• INPUT RECORDS
Lemma social_follows_execute f : (forall d, api_evolves d (f d)) -> follows (execute f).
Proof. intros Hf. apply keeps_execute. intros d Hd. by etrans. Qed.
Lemma social_follows_insert c f : (forall d d', f d = Some d' -> api_evolves d d') -> follows (insert_or c f).
Proof. intros Hf. apply keeps_insert_or. intros d d' Hd E. etrans; [done|]. eauto. Qed.
Lemma social_follows_lift {A} (r : exn + A) : follows (lift r).
Proof. destruct r; [apply keeps_raise|apply keeps_ret]. Qed.

Ltac follow :=
  repeat match goal with
  | |- keeps _ (insert_or _ (insert_job _)) => apply social_follows_insert; intros ? ?; by apply evolves_insert_job
  | |- keeps _ (insert_or _ _) => apply social_follows_insert; solve [eauto with social]
  | |- keeps _ (lift _) => apply social_follows_lift
  | |- keeps _ (as_http _) => unfold as_http
  | |- keeps _ (try_except _ _) => apply keeps_try; [|intros ?]
  | _ => keeps_step
  end.

Lemma follows_reserve key row : follows (reserve key row).
Proof.
  intros s Hs. unfold reserve, mbind, M_bind, query. destruct (find_key key (idempotency (working s))) eqn:E; [done|].
  destruct Hs as [Hc Hw]. split; cbn; [done|]. etrans; [done|]. unchanged. by apply keeps_keys_cons.
Qed.
Lemma follows_get_post p : follows (get_post p).
Proof. unfold get_post. follow. Qed.
Lemma follows_audit tn ac po cp pr co rq jb kh rs acc : follows (audit tn ac po cp pr co rq jb kh rs acc).
Proof. unfold audit. follow. Qed.
Lemma follows_signal job co : follows (signal job co).
Proof. unfold signal. follow. Qed.
Lemma follows_context p b : follows (production_publish_context p b).
Proof. unfold production_publish_context. follow. Qed.
#[local] Hint Resolve follows_reserve follows_get_post follows_audit follows_signal follows_context : mw.

Lemma follows_create_post_intent i : follows (create_post_intent i).
Proof. unfold create_post_intent, store_intent. follow. Qed.
Lemma follows_enqueue_command p a k co rq x : follows (enqueue_command p a k co rq x).
Proof. unfold enqueue_command. follow. Qed.

(** An [UPDATE] of a row that was read in the same transaction. *)
Lemma follows_update_post p k m co rq : follows (update_post p k m co rq).
Proof.
  unfold update_post. apply keeps_bind; [apply keeps_now|]. intros t s Hs.
  unfold mbind at 1, M_bind, query. destruct (posts (working s) !! p) as [r|] eqn:E; [|done].
  cbv beta iota zeta. destruct (editable (po_status r)) eqn:Ed; [|done].
  set (r' := r <| po_content ::= _ |> <| po_metadata ::= _ |> <| po_updated_at := _ |>).
  unfold mbind at 1, M_bind, execute. eapply keeps_bind; [apply keeps_uuid4|intros key|].
  { follow. }
  destruct Hs as [Hc Hw]. split; cbn; [done|]. etrans; [done|]. unchanged.
  by rewrite (insert_same_fmap _ _ _ r).
Qed.
Lemma follows_dry_run p x co rq k : follows (audit_production_dry_run p x co rq k).
Proof. unfold audit_production_dry_run. follow. Qed.
#[local] Hint Resolve follows_create_post_intent follows_enqueue_command follows_update_post follows_dry_run : mw.

Lemma follows_publish_event n r m : follows m -> follows (publish_event n r m).
Proof. intros Hm. unfold publish_event. follow; try done. intros d Hd. etrans; [done|]. unchanged. Qed.
Lemma follows_persist_webhook n p e h co ev sf : follows (persist_webhook n p e h co ev sf).
Proof.
  unfold persist_webhook. follow.
  - intros d d' Hd. destruct (is_null _) eqn:E; [|done]. case_match; [|done].
    intros [= <-]. etrans; [done|]. unchanged. by apply insert_new.
  - apply follows_publish_event, keeps_ret.
Qed.

Lemma follows_header h : follows (header_or_uuid h).
Proof. unfold header_or_uuid. follow. Qed.
Lemma follows_ids h : follows (ids h).
Proof. unfold ids. follow; apply follows_header. Qed.
#[local] Hint Resolve follows_header follows_ids follows_persist_webhook : mw.
Lemma follows_command c r p a pm dry ap h : follows (command_sql c r p a pm dry ap h).
Proof. unfold command_sql, production_command. follow. Qed.

(** Whatever a request does, and however it ends. *)
Lemma follows_serve_api c r q : follows (serve_api c r q).
Proof.
  destruct q; unfold serve_api, drop_body; (apply keeps_bind; [|intros; apply keeps_ret]);
    try apply follows_command; unfold create_post_sql, update_post_sql, webhook_sql; follow.
Qed.
End evolution.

• YOUR ASSIGNMENT
The data above must be restated word for word.

• SOLUTION TO THIS EXERCISE
Lemma social_follows_execute f : (forall d, api_evolves d (f d)) -> follows (execute f).
Proof. intros Hf. apply keeps_execute. intros d Hd. by etrans. Qed.
Lemma social_follows_insert c f : (forall d d', f d = Some d' -> api_evolves d d') -> follows (insert_or c f).
Proof. intros Hf. apply keeps_insert_or. intros d d' Hd E. etrans; [done|]. eauto. Qed.
Lemma social_follows_lift {A} (r : exn + A) : follows (lift r).
Proof. destruct r; [apply keeps_raise|apply keeps_ret]. Qed.

Ltac follow :=
  repeat match goal with
  | |- keeps _ (insert_or _ (insert_job _)) => apply social_follows_insert; intros ? ?; by apply evolves_insert_job
  | |- keeps _ (insert_or _ _) => apply social_follows_insert; solve [eauto with social]
  | |- keeps _ (lift _) => apply social_follows_lift
  | |- keeps _ (as_http _) => unfold as_http
  | |- keeps _ (try_except _ _) => apply keeps_try; [|intros ?]
  | _ => keeps_step
  end.

Lemma follows_reserve key row : follows (reserve key row).
Proof.
  intros s Hs. unfold reserve, mbind, M_bind, query. destruct (find_key key (idempotency (working s))) eqn:E; [done|].
  destruct Hs as [Hc Hw]. split; cbn; [done|]. etrans; [done|]. unchanged. by apply keeps_keys_cons.
Qed.
Lemma follows_get_post p : follows (get_post p).
Proof. unfold get_post. follow. Qed.
Lemma follows_audit tn ac po cp pr co rq jb kh rs acc : follows (audit tn ac po cp pr co rq jb kh rs acc).
Proof. unfold audit. follow. Qed.
Lemma follows_signal job co : follows (signal job co).
Proof. unfold signal. follow. Qed.
Lemma follows_context p b : follows (production_publish_context p b).
Proof. unfold production_publish_context. follow. Qed.
#[local] Hint Resolve follows_reserve follows_get_post follows_audit follows_signal follows_context : mw.

Lemma follows_create_post_intent i : follows (create_post_intent i).
Proof. unfold create_post_intent, store_intent. follow. Qed.
Lemma follows_enqueue_command p a k co rq x : follows (enqueue_command p a k co rq x).
Proof. unfold enqueue_command. follow. Qed.

(** An [UPDATE] of a row that was read in the same transaction. *)
Lemma follows_update_post p k m co rq : follows (update_post p k m co rq).
Proof.
  unfold update_post. apply keeps_bind; [apply keeps_now|]. intros t s Hs.
  unfold mbind at 1, M_bind, query. destruct (posts (working s) !! p) as [r|] eqn:E; [|done].
  cbv beta iota zeta. destruct (editable (po_status r)) eqn:Ed; [|done].
  set (r' := r <| po_content ::= _ |> <| po_metadata ::= _ |> <| po_updated_at := _ |>).
  unfold mbind at 1, M_bind, execute. eapply keeps_bind; [apply keeps_uuid4|intros key|].
  { follow. }
  destruct Hs as [Hc Hw]. split; cbn; [done|]. etrans; [done|]. unchanged.
  by rewrite (insert_same_fmap _ _ _ r).
Qed.
Lemma follows_dry_run p x co rq k : follows (audit_production_dry_run p x co rq k).
Proof. unfold audit_production_dry_run. follow. Qed.
#[local] Hint Resolve follows_create_post_intent follows_enqueue_command follows_update_post follows_dry_run : mw.

Lemma follows_publish_event n r m : follows m -> follows (publish_event n r m).
Proof. intros Hm. unfold publish_event. follow; try done. intros d Hd. etrans; [done|]. unchanged. Qed.
Lemma follows_persist_webhook n p e h co ev sf : follows (persist_webhook n p e h co ev sf).
Proof.
  unfold persist_webhook. follow.
  - intros d d' Hd. destruct (is_null _) eqn:E; [|done]. case_match; [|done].
    intros [= <-]. etrans; [done|]. unchanged. by apply insert_new.
  - apply follows_publish_event, keeps_ret.
Qed.

Lemma follows_header h : follows (header_or_uuid h).
Proof. unfold header_or_uuid. follow. Qed.
Lemma follows_ids h : follows (ids h).
Proof. unfold ids. follow; apply follows_header. Qed.
#[local] Hint Resolve follows_header follows_ids follows_persist_webhook : mw.
Lemma follows_command c r p a pm dry ap h : follows (command_sql c r p a pm dry ap h).
Proof. unfold command_sql, production_command. follow. Qed.

(** Whatever a request does, and however it ends. *)
Lemma follows_serve_api c r q : follows (serve_api c r q).
Proof.
  destruct q; unfold serve_api, drop_body; (apply keeps_bind; [|intros; apply keeps_ret]);
    try apply follows_command; unfold create_post_sql, update_post_sql, webhook_sql; follow.
Qed.
End evolution.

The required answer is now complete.